Sample Non-destructive Cell Evaluation Technology

1. Current status and issues of cell evaluation technology

"Cell evaluation technology" is a core technology used for cell breeding technologies, differentiation induction technologies from stem cells to target cells, and technologies for the synthesis of artificial cells using a synthetic biological approach. However, it requires a lot of time and labor. For example, in order to evaluate the phenotype of useful material-producing bacteria, the useful material-producing bacteria that have been bred need to be batch-cultured, and the useful materials produced by the bacteria are extracted and quantitated. Therefore, the complicated work associated with cell culture time and quantitation is the rate-limiting factor for breeding. In addition, the existing cell evaluation technologies include fluorescent protein expression, antibody staining, etc. The majority of these methods require a process that modifies or destructs cells. There are few methods that evaluate the properties of living cells in a non-destructive and comprehensive manner. Moreover, the existing cell evaluation methods evaluate the average phenotype of a cell population. Accordingly, the phenotype of cells with some different traits that appear in association with proliferation and differentiation is overlooked. In order to select the target cells only from a heterogeneous cell population, a method that can evaluate the phenotype of each cell is required.
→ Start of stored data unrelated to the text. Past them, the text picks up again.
Lemma peek_ok T w n cid ctx r w' :
  texts_ok T w -> perform (Peek n cid ctx) w = (r, w') -> request_ok T (Peek n cid ctx) r w'.
Proof.
  intros Ht. unfold perform, peek. run.
  destruct (number_of_messages ctx n) as [k|e] eqn:Hn.
  2: { intros [= <- <-]. apply refused_ok; [done|]. intros _. by eapply number_of_messages_throws. }
  unfold on_db, peekMessages.
  match goal with |- context [(checkQueueExist ?a ?b ?r ≫= (fun _ => unawaited (clearExpiredMessages _ _ ?now _) ≫= (fun _ => ?k))) ?s] =>
    destruct (prologue a b now r k s) as [[_ ->]|[_ ->]] end.
  2: { intros [= <- <-]. destruct w. apply refused_ok; [done|]. by eexists. }
  run. rewrite messageCopy_list.
  match goal with |- context [visible_docs ?a ?b ?t ?k ?s] =>
    pose proof (visible_docs_delivery a b t k s) as Hd; set (ds := visible_docs a b t k s) in *;
    set (s1 := s) in * end.
  destruct (read_messages _ _ _ _) as [r1 w2] eqn:Hr. intros [= <- <-].
  eapply (read_ok T); [|done|exact Hr|].
  - destruct w as [d e]. apply (texts_derives T d e); [done| |done]. apply derives_without.
  - intros m Hm. apply list_elem_of_fmap in Hm as ([i m1]&->&Hin). cbn.
    destruct (delivery_sound _ _ _ _ _ _ Hd _ _ Hin) as [Hi _]. by exists i, m1.
Qed.


(** A request without a text that leaves the messages it does not remove alone. *)
Lemma quiet_ok {A} T q w (f : proc (QueueDb coll P) exn A) (r : res (list (MessageModel * text))) d :
  texts_ok T w -> sends q = None -> reads q = false -> derives w.(metadataStore) d ->
  (forall l, r = Ok l -> l = []) -> request_ok T q r (mkQueueService d w.(extentStore)).
Proof.
  intros Ht Hs Hr Hd Hl. unfold request_ok, texts_after. rewrite Hs.
  replace (match r with Ok _ => T | Throw _ => T end) with T by by destruct r.
  split_and!.
  - destruct w as [d0 e]. by apply (texts_derives T d0 e).
  - intros l m t -> Hin. rewrite (Hl l eq_refl) in Hin. by apply elem_of_nil in Hin.
  - intros e _ Hq. congruence.
Qed.

Lemma clear_call_ok T w cid ctx r w' :
  texts_ok T w -> perform (Clear cid ctx) w = (r, w') -> request_ok T (Clear cid ctx) r w'.
Proof.
  intros Ht. unfold perform, clear. run. unfold on_db.
  destruct (clearMessages _ _ _ _) as [rc d] eqn:Hc.
  assert (Hd : derives w.(metadataStore) d).
  { destruct (clear_messages_runs ctx.(ctx_account) ctx.(ctx_queue) ctx.(contextID) w.(metadataStore)) as [E0|E0];
      rewrite Hc in E0; cbn in E0; subst d; [apply derives_refl|apply derives_without]. }
  destruct rc; intros [= <- <-]; (eapply (quiet_ok T); [exact (fun s => (Ok tt, s))|done..|]); by intros l [= <-].
Qed.

Lemma delete_ok T w pr cid ctx r w' :
  texts_ok T w -> perform (Delete pr cid ctx) w = (r, w') -> request_ok T (Delete pr cid ctx) r w'.
Proof.
  intros Ht. unfold perform, delete_message. run. unfold on_db.
  destruct (deleteMessage _ _ _ _ _ _ _) as [rc d] eqn:Hc.
  assert (Hd : derives w.(metadataStore) d).
  { destruct (delete_runs ctx.(ctx_account) ctx.(ctx_queue) ctx.(ctx_messageId) pr ctx.(clock)
                ctx.(contextID) w.(metadataStore)) as [E0|[E0|[i E0]]];
      rewrite Hc in E0; cbn in E0; subst d; [apply derives_refl|apply derives_without|].
    eapply derives_trans; [apply derives_without|apply derives_remove]. }
  destruct rc; intros [= <- <-]; (eapply (quiet_ok T); [exact (fun s => (Ok tt, s))|done..|]); by intros l [= <-].
Qed.
(** The pairs of the properties that are included, in order. *)
Fixpoint response_pairs (annotationLevel : text) (includes : option (list text))
    (l : list EntityProperty) : res (list text) :=
  match l with
  | [] => Ok []
  | p :: l =>
      if match includes with None => true | Some names => bool_decide (p.(name) ∈ names) end then
        level ← toAnnotationLevel annotationLevel;
        str ← property_response p level;
        rest ← response_pairs annotationLevel includes l;
        Ok (match str with Some ((_ :: _) as s) => s :: rest | _ => rest end)
      else response_pairs annotationLevel includes l
  end.

Definition toResponseString (n : NormalizedEntity) (annotationLevel : text)
    (injections : list (text * text)) (includes : option (list text)) : res text :=
  let injected := (fun p => json_pair p.1 (stringify p.2)) <$> injections in
  rest ← response_pairs annotationLevel includes n.(normalized_properties);
  Ok (123 :: join_comma (injected ++ rest) ++ [125]).
(* ===== verification/TableStoreSpec.v ===== *)
(** * TableStoreSpec: what the requests on entities do

    Proved against the laws of [Loki]. A table's collection is a finite map from
    keys to entities ([contents]), as long as no two documents have the same key
    ([keyed]). [op_implements] takes an operation of the store apart: the change of
    the collection ([change]), what is kept to undo it, and its description on the
    map ([spec_op]); [entity_ops_refine] says it for the database. *)

From S2P Require Import Prelude Errors Extents Loki Utf8 Texts JsValues TableErrors TableEntities TableQuery TableStore.
From Stdlib Require String.
Open Scope Z_scope.
Open Scope azurite_scope.

Abbreviation key := (text * text)%type.

Definition key_of (e : Entity) : key := (e.(PartitionKey), e.(RowKey)).

Lemma is_entity_key pk rk e : is_entity pk rk e = true <-> key_of e = (pk, rk).
Proof.
  unfold is_entity, key_of. rewrite andb_true_iff, !bool_decide_eq_true.
  split; [intros [-> ->]|intros [= -> ->]]; done.
Qed.

Lemma key_of_stamp e : key_of (stamp e) = key_of e.
Proof. done. Qed.

Lemma copied_id e : copied e = e.
Proof. by destruct e. Qed.

(** ** The map of a collection *)

Section Contents.
Context {coll : Type -> Type} `{LokiLaws coll}.
Implicit Types (c : coll Entity) (e : Entity) (k : key).

(** No two documents with the same key. *)
Definition keyed c : Prop :=
  forall i j a b, docs c !! i = Some a -> docs c !! j = Some b -> key_of a = key_of b -> i = j.

Definition contents c : gmap key Entity :=
  list_to_map ((fun d => (key_of d.2, d.2)) <$> map_to_list (docs c)).

Lemma contents_lookup c k e :
  keyed c -> contents c !! k = Some e <-> exists i, docs c !! i = Some e /\ key_of e = k.
Proof.
  intros Hk. unfold contents. rewrite <- elem_of_list_to_map.
  - rewrite list_elem_of_fmap. split.
    + intros ([i a]&[= -> ->]&Hi%elem_of_map_to_list). eauto.
    + intros (i&Hi&<-). exists (i, e). split; [done|]. by apply elem_of_map_to_list.
  - rewrite <- list_fmap_compose. apply NoDup_fmap_2_strong; [|apply NoDup_map_to_list].
    intros [i a] [j b] Hi%elem_of_map_to_list Hj%elem_of_map_to_list. cbn. intros Hab.
    pose proof (Hk _ _ _ _ Hi Hj Hab). congruence.
Qed.

Lemma contents_None c k :
  keyed c -> contents c !! k = None <-> forall i e, docs c !! i = Some e -> key_of e <> k.
Proof.
  intros Hk. split.
  - intros Hn i e Hi He. assert (contents c !! k = Some e) by (apply contents_lookup; eauto). congruence.
  - intros Hn. apply eq_None_not_Some. intros [e (i&Hi&He)%contents_lookup]; [|done]. by apply (Hn i e).
Qed.

(** The map is the only one with these entries. *)
Lemma contents_unique c (m : gmap key Entity) :
  keyed c ->
  (forall k e, m !! k = Some e <-> exists i, docs c !! i = Some e /\ key_of e = k) -> contents c = m.
Proof.
  intros Hk Hm. apply map_eq. intros k. apply option_eq. intros e.
  by rewrite contents_lookup, Hm.
Qed.

Lemma keyed_new : keyed lk_new.
Proof. intros i j a b Hi. by rewrite docs_new in Hi. Qed.

Lemma contents_new : contents lk_new = ∅.
Proof. unfold contents. rewrite docs_new. done. Qed.

Lemma keyed_subset c c' : docs c' ⊆ docs c -> keyed c -> keyed c'.
Proof. intros Hs Hk i j a b Hi Hj. apply Hk; eapply lookup_weaken; eassumption. Qed.

Lemma keyed_insert e c : keyed c -> contents c !! key_of e = None -> keyed (lk_insert e c).
Proof.
  intros Hk Hn. pose proof (proj1 (contents_None c _ Hk) Hn) as Hno. intros i j a b.
  rewrite docs_insert, !lookup_insert_Some.
  intros [[<- <-]|[_ Hi]] [[<- <-]|[_ Hj]] Hab; [done|..|by eapply Hk].
  - by destruct (Hno j b Hj).
  - by destruct (Hno i a Hi).
Qed.

Lemma contents_insert e c :
  keyed c -> contents c !! key_of e = None ->
  contents (lk_insert e c) = <[key_of e := e]> (contents c).
Proof.
  intros Hk Hn. apply contents_unique; [by apply keyed_insert|]. intros k a.
  rewrite lookup_insert_Some, contents_lookup by done. rewrite docs_insert.
  assert (Hfresh : docs c !! (max_id c + 1) = None).
  { apply eq_None_not_Some. intros Hs%docs_max. lia. }
  split.
  - intros [[<- <-]|[_ (i&Hi&<-)]].
    + exists (max_id c + 1). by rewrite lookup_insert_eq.
    + exists i. rewrite lookup_insert_ne; [done|]. congruence.
  - intros (i&[[<- <-]|[_ Hi]]%lookup_insert_Some&<-); [by left|]. right. split; [|by eauto].
    intros He. by apply (proj1 (contents_None c _ Hk) Hn i a).
Qed.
2. Development of a non-destructive method for cell evaluation at the single cell level using autofluorescence

Therefore, we have recently developed an innovative cell evaluation technology, the confocal reflection microscopy-assisted single-cell innate fluorescence (CRIF) method, which can identify cells "non-destructively" at the "single cell level" and estimate the cell's metabolic status, using a cellular autofluorescence pattern as the index.¹

Intracellular proteins and metabolites emit autofluorescence of various wavelengths and intensities. The autofluorescence pattern, which is formed by the synthesis of respective autofluorescence, functions as a "fingerprint" that expresses the properties of each cell. In the CRIF method, information on cell position and morphology is obtained by reflection microscopy, and cellular autofluorescence information is obtained by confocal laser microscopy.^2,3 Then, by performing image analysis for each cell, the CRIF systematically and comprehensively extracts autofluorescence information for each cell, and reconstructs the information as an autofluorescence pattern. Thus, a "cell's fingerprint" that identifies each cell can be obtained. Moreover, it has been clarified that the application of the "cells' fingerprints" to various types of machine learning enables the construction of a machine learning model that reflects each cell's underlying characteristics in the autofluorescence pattern, and also enables the high-accuracy identification of cell types and the prediction of the metabolic state (Fig. 1). Previous studies allowed the identification of cells at different growth stages and the discrimination of Pseudomonas aeruginosa and Escherichia coli cells with a single gene mutation (Fig. 2).

3. Future prospects

The CRIF method, which can identify "cells' fingerprints" having almost infinite variations, has a potential to identify dozens (even hundreds, in principle) of cell types and metabolic status. In addition, since this is a simple method that can analyze the properties of intact living cells at the single cell level, it can be the key technology that improves the efficiency of the cell property evaluation, which is essential for cell breeding technologies, stem cell differentiation induction technologies, and technologies for the synthesis of artificial cells in various fields. At present, we are developing a technology for efficiently separating target cells after evaluating the properties of cells by the CRIF method, aiming at practical application of the CRIF method in screening. In addition, in cooperation with a Japanese microscope manufacturer, we are also developing a high throughput screening system that can perform a series of processes in the CRIF method (i.e., microscopic observation, extraction of cells' fingerprints, and evaluation of cell properties by machine learning). We aim to establish the CRIF method as a highly versatile cell evaluation technology so that it can be utilized in a wide variety of fields from basic research on, for example, microbial, plant and animal cell breeding, to applied research on, for example, regenerative medicine, in the future.